As I said above, the AppStore should not be a "free market"... it should be a PREMIUM market and the free market should exists outside of the store where developers and consumers can buy and sell iPhone apps as they see fit. (IMO)

The AppStore doesn't scale for a true free market, it just doesn't and it's certainly not designed to fit the needs of software developers who are forced to use the store. There's no relationship management tools, there's no way to track marketing effectiveness, app reviews are not like comments where developers can easily respond to mis-informed consumers (or worse, developer cronies leaving wrong feedback), etc. I could go on, really.

The more popular it gets, the more broken and junk ridden it will become without some regulation.

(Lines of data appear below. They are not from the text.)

(** The digit loop prints a canonical digit string from its value. *)
Lemma digits_loop_canonical ds room acc :
  canonical ds -> (length ds <= room)%nat ->
  digits_loop room (dval 0 ds) acc = Some ((room - length ds)%nat, ds ++ acc).
Proof.
  revert room acc. induction ds as [|c ds IH] using rev_ind; intros room acc Hcan Hroom.
  { destruct Hcan as [_ (? & ? & ? & _)]. done. }
  rewrite length_app in Hroom. simpl in Hroom.
  destruct room as [|room]; [lia|]. cbn [digits_loop].
  assert (digit c) as Hc.
  { destruct Hcan as [Hd _]. apply Forall_app in Hd as [_ Hd]. by inversion Hd. }
  unfold digit in Hc. rewrite dval_snoc.
  rewrite Z.add_comm, Z_mod_plus_full, Z.mod_small, Z.div_add, Z.div_small, Z.add_0_l by lia.
  replace (ch_0 + (c - ch_0)) with c by lia. rewrite length_app. simpl.
  destruct (decide (ds = [])) as [->|Hne].
  - simpl. do 2 f_equal. lia.
  - destruct (canonical_snoc _ _ Hcan Hne) as [Hcan' Hpos]. zdec.
    rewrite IH by (auto; lia). rewrite <- (assoc_L (++)). do 2 f_equal. lia.
Qed.

Lemma canonical_length ds : canonical ds -> dval 0 ds < 2 ^ 64 -> (length ds <= 20)%nat.
Proof.
  intros Hcan Hv. destruct (canonical_ge _ Hcan) as [[_ ->]|Hge]; [simpl; lia|].
  assert (10 ^ (zlen ds - 1) < 10 ^ 20) by (eapply Z.le_lt_trans; [exact Hge|]; lia).
  apply Z.pow_lt_mono_r_iff in H; [|lia|lia]. unfold zlen in H. lia.
Qed.

Lemma magnitude_abs v : in_s 64 v -> magnitude v = Z.abs v.
Proof.
  intros H. unfold magnitude, in_s in *. change (2 ^ (64 - 1)) with (2 ^ 63) in H. zcase.
  - destruct (decide (v = - 2 ^ 63)) as [->|Hne]; [done|].
    rewrite swrap_small by (try lia; unfold in_s; change (2 ^ (64 - 1)) with (2 ^ 63); lia).
    rewrite uwrap_small by (unfold in_u; lia). lia.
  - rewrite uwrap_small by (unfold in_u; lia). lia.
Qed.

(** What ll2string prints: the canonical digits of the magnitude, after a minus
    sign when the value is negative.  The 32-byte scratch buffer never underflows. *)
Lemma ll_chars_canonical ds v :
  in_s 64 v -> canonical ds -> dval 0 ds = Z.abs v ->
  ll_chars v = Some (if v <? 0 then ch_minus :: ds else ds).
Proof.
  intros Hv Hcan Hval. unfold ll_chars. rewrite magnitude_abs, <- Hval by done.
  assert (length ds <= 20)%nat as Hlen.
  { apply canonical_length; [done|]. unfold in_s in Hv. lia. }
  rewrite digits_loop_canonical by (auto; lia).
  cbn [mbind option_bind]. rewrite app_nil_r.
  destruct (32 - length ds)%nat eqn:E; [lia|]. by destruct (v <? 0).
Qed.

Lemma ll_chars_spec v :
  in_s 64 v -> exists ds, canonical ds /\ dval 0 ds = Z.abs v /\
    ll_chars v = Some (if v <? 0 then ch_minus :: ds else ds).
Proof.
  intros Hv. destruct (canonical_exists (Z.abs v)) as (ds & Hc & Hd); [lia|].
  eauto using ll_chars_canonical.
Qed.

(** The accumulation loop stops at the first character that is not a digit and
    rejects exactly the values over ULLONG_MAX. *)
Lemma string2ll_loop_digits ds v :
  Forall digit ds -> 0 <= v <= ULLONG_MAX ->
  string2ll_loop ds v =
    if dval v ds <=? ULLONG_MAX then Some ([], dval v ds) else None.
Proof.
  intros Hd. revert v. induction Hd as [|c ds Hc Hd IH]; intros v Hv; cbn [string2ll_loop].
  - change (dval v []) with v. zdec. done.
  - unfold digit in Hc. zdec.
    change (dval v (c :: ds)) with (dval (v * 10 + (c - ch_0)) ds).
    assert (0 <= v * 10 + (c - ch_0)) as Hnn by lia.
    pose proof (dval_ge _ ds Hd Hnn) as Hge.
    assert (1 <= 10 ^ zlen ds) by (pose proof (zlen_nonneg ds);
      assert (0 < 10 ^ zlen ds) by (apply Z.pow_pos_nonneg; lia); lia).
    assert (v * 10 + (c - ch_0) <= dval (v * 10 + (c - ch_0)) ds) by nia.
    assert (ULLONG_MAX / 10 = 1844674407370955161) as -> by reflexivity.
    assert (ULLONG_MAX = 18446744073709551615) as EM by reflexivity. rewrite EM in *.
    destruct (Z.ltb_spec 1844674407370955161 v).
    { zdec. done. }
    destruct (Z.ltb_spec (18446744073709551615 - (c - ch_0)) (v * 10)).
    { zdec. done. }
    apply IH. lia.
Qed.

Lemma string2ll_loop_all p v v' :
  string2ll_loop p v = Some ([], v') -> Forall digit p.
Proof.
  revert v. induction p as [|c p IH]; intros v; cbn [string2ll_loop]; [constructor|].
  destruct (_ && _) eqn:E; [|done].
  repeat (zcase; [done|]). intros H1. constructor; [unfold digit; bool_to_prop; lia|eauto].
Qed.

Lemma string2ll_body_accepts neg n d ds :
  canonical (d :: ds) -> ch_1 <= d -> dval 0 (d :: ds) <= 2 ^ 63 - Z.b2z (negb neg) ->
  string2ll_body neg n (d :: ds) = Some (if neg then - dval 0 (d :: ds) else dval 0 (d :: ds)).
Proof.
  intros [Hd _] Hd1 Hv. inversion Hd as [|? ? H0 Hd']; subst. unfold digit in H0.
  unfold string2ll_body. zdec. pose proof (zlen_nonneg ds) as Hz.
  assert (dval 0 (d :: ds) = dval (d - ch_0) ds) as E by (unfold dval; simpl; f_equal; lia).
  rewrite E in *.
  assert (0 < dval (d - ch_0) ds) as Hpos.
  { pose proof (dval_ge (d - ch_0) ds Hd' ltac:(lia)).
    assert (0 < 10 ^ zlen ds) by (apply Z.pow_pos_nonneg; lia). nia. }
  rewrite string2ll_loop_digits by (auto; unfold ULLONG_MAX; lia).
  assert (dval (d - ch_0) ds <= ULLONG_MAX) as Hu by (unfold ULLONG_MAX; destruct neg; simpl Z.b2z in Hv; lia).
  apply Z.leb_le in Hu. rewrite Hu. cbn [mbind option_bind].
  destruct neg; simpl Z.b2z in Hv; unfold LLONG_MIN, LLONG_MAX; zdec; [|done]. f_equal.
  apply swrap_of_unsigned; [lia|]. unfold in_s. change (2 ^ (64 - 1)) with (2 ^ 63). lia.
Qed.

Lemma string2ll_body_inv neg n p v :
  string2ll_body neg n p = Some v ->
  (n = 1 /\ v = 0 /\ exists p', p = ch_0 :: p') \/
  canonical p /\ in_s 64 v /\ dval 0 p = Z.abs v /\ (v <? 0) = neg.
Proof.
  unfold string2ll_body. destruct p as [|c p']; [done|].
  destruct ((ch_1 <=? c) && (c <=? ch_9)) eqn:E; cycle 1.
  { destruct ((c =? ch_0) && (n =? 1)) eqn:E'; [|done]. bool_to_prop. subst. intros [= <-]. eauto. }
  bool_to_prop. destruct (string2ll_loop _ _) as [[rest u]|] eqn:EL; [|done].
  cbn [mbind option_bind]. destruct rest; [|done]. intros Hv. right.
  pose proof (string2ll_loop_all _ _ _ EL) as Hd.
  rewrite string2ll_loop_digits in EL by (auto; unfold ULLONG_MAX; lia).
  destruct (_ <=? _) eqn:EU; [|done]. injection EL as <-. bool_to_prop.
  assert (dval (c - ch_0) p' = dval 0 (c :: p')) as E' by (unfold dval; simpl; f_equal; lia).
  assert (0 < dval (c - ch_0) p') as Hpos.
  { pose proof (dval_ge (c - ch_0) p' Hd ltac:(lia)). pose proof (zlen_nonneg p').
    assert (0 < 10 ^ zlen p') by (apply Z.pow_pos_nonneg; lia). nia. }
  assert (canonical (c :: p')) as Hcan.
  { split; [constructor; [unfold digit; lia|done]|]. eauto. }
  rewrite E' in *. unfold in_s. change (2 ^ (64 - 1)) with (2 ^ 63).
  unfold LLONG_MIN, LLONG_MAX in Hv. clear E'.
  remember (dval 0 (c :: p')) as u eqn:Eu. clear Eu. destruct neg.
  - destruct (_ <? _) eqn:EO in Hv; [done|]. bool_to_prop. injection Hv as <-.
    rewrite swrap_of_unsigned
      by (try lia; unfold in_s; change (2 ^ (64 - 1)) with (2 ^ 63); lia).
    split_and!; try done; lia.
  - destruct (_ <? _) eqn:EO in Hv; [done|]. bool_to_prop. injection Hv as <-.
    split_and!; try done; lia.
Qed.

End NumFacts.

Import Num NumFacts.

Lemma string2ll_iff s v :
  string2ll s = Some v <-> in_s 64 v /\ ll_chars v = Some s.
Proof.
  split.
  - destruct s as [|c p']; [done|]. unfold string2ll.
    destruct ((zlen (c :: p') =? 1) && (c =? ch_0)) eqn:E0.
    { bool_to_prop. subst c. intros [= <-]. rewrite zlen_cons in *.
      rewrite (zlen_0_inv p') by lia. split; [by split|done]. }
    destruct (c =? ch_minus) eqn:Em; bool_to_prop.
    + subst c. destruct p' as [|c p']; [done|]. intros Hv.
      apply string2ll_body_inv in Hv as [(Hn & _)|(Hcan & Hin & Habs & Hs)].
      { exfalso. zlia. }
      split; [done|]. rewrite (ll_chars_canonical (c :: p')) by done. by rewrite Hs.
    + intros Hv. apply string2ll_body_inv in Hv as [(Hn & Hv0 & q & Eq)|(Hcan & Hin & Habs & Hs)].
      { injection Eq as -> ->. destruct E0; bool_to_prop; [lia|done]. }
      split; [done|]. rewrite (ll_chars_canonical (c :: p')) by done. by rewrite Hs.
  - intros [Hin Hp]. destruct (ll_chars_spec v Hin) as (ds & Hcan & Habs & E).
    rewrite E in Hp. injection Hp as <-. pose proof Hin as Hin'.
    unfold in_s in Hin'. change (2 ^ (64 - 1)) with (2 ^ 63) in Hin'.
    pose proof Hcan as [Hd (d & ds' & -> & Hc)].
    inversion Hd as [|? ? H0 Hd']; subst. unfold digit in H0.
    destruct (decide (d = ch_0)) as [->|Hne].
    + destruct Hc as [| ->]; [lia|]. cbn in Habs. by replace v with 0 by lia.
    + destruct (Z.ltb_spec v 0) as [Hneg|Hpos]; unfold string2ll; rewrite !zlen_cons.
      * pose proof (zlen_nonneg ds'). zdec.
        rewrite string2ll_body_accepts by (auto; simpl Z.b2z; lia). f_equal. lia.
      * pose proof (zlen_nonneg ds').
        replace (d =? ch_0) with false by (symmetry; apply Z.eqb_neq; lia).
        rewrite andb_false_r. zdec.
        rewrite string2ll_body_accepts by (auto; simpl Z.b2z; lia). f_equal. lia.
Qed.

Honestly, from experience I know they hardly reject any apps. There's some serious publicity surrounding a few keys app rejections here and there (hell ours was rejected once, Last.fm), but really, they reject for technical reasons. Not due to "taste", and even then they weight it up, it doesn't happen much.
Perhaps using "taste" was too vague. My .99 app was rejected for being of "minimal functionality". So who decides what minimal functionality is? The app was of minimal functionality by design, but they felt it needed more options or interaction which I felt would just needlessly complicate the product. What I don't want to do is get into the case where I'm wasting development time trying to hit some kind of moving target of minimal features required to get an application accepted. The fact that it doesn't happen much isn't the issue, its the fact that it happens at all when there are no clear guidelines that I think is ridiculous.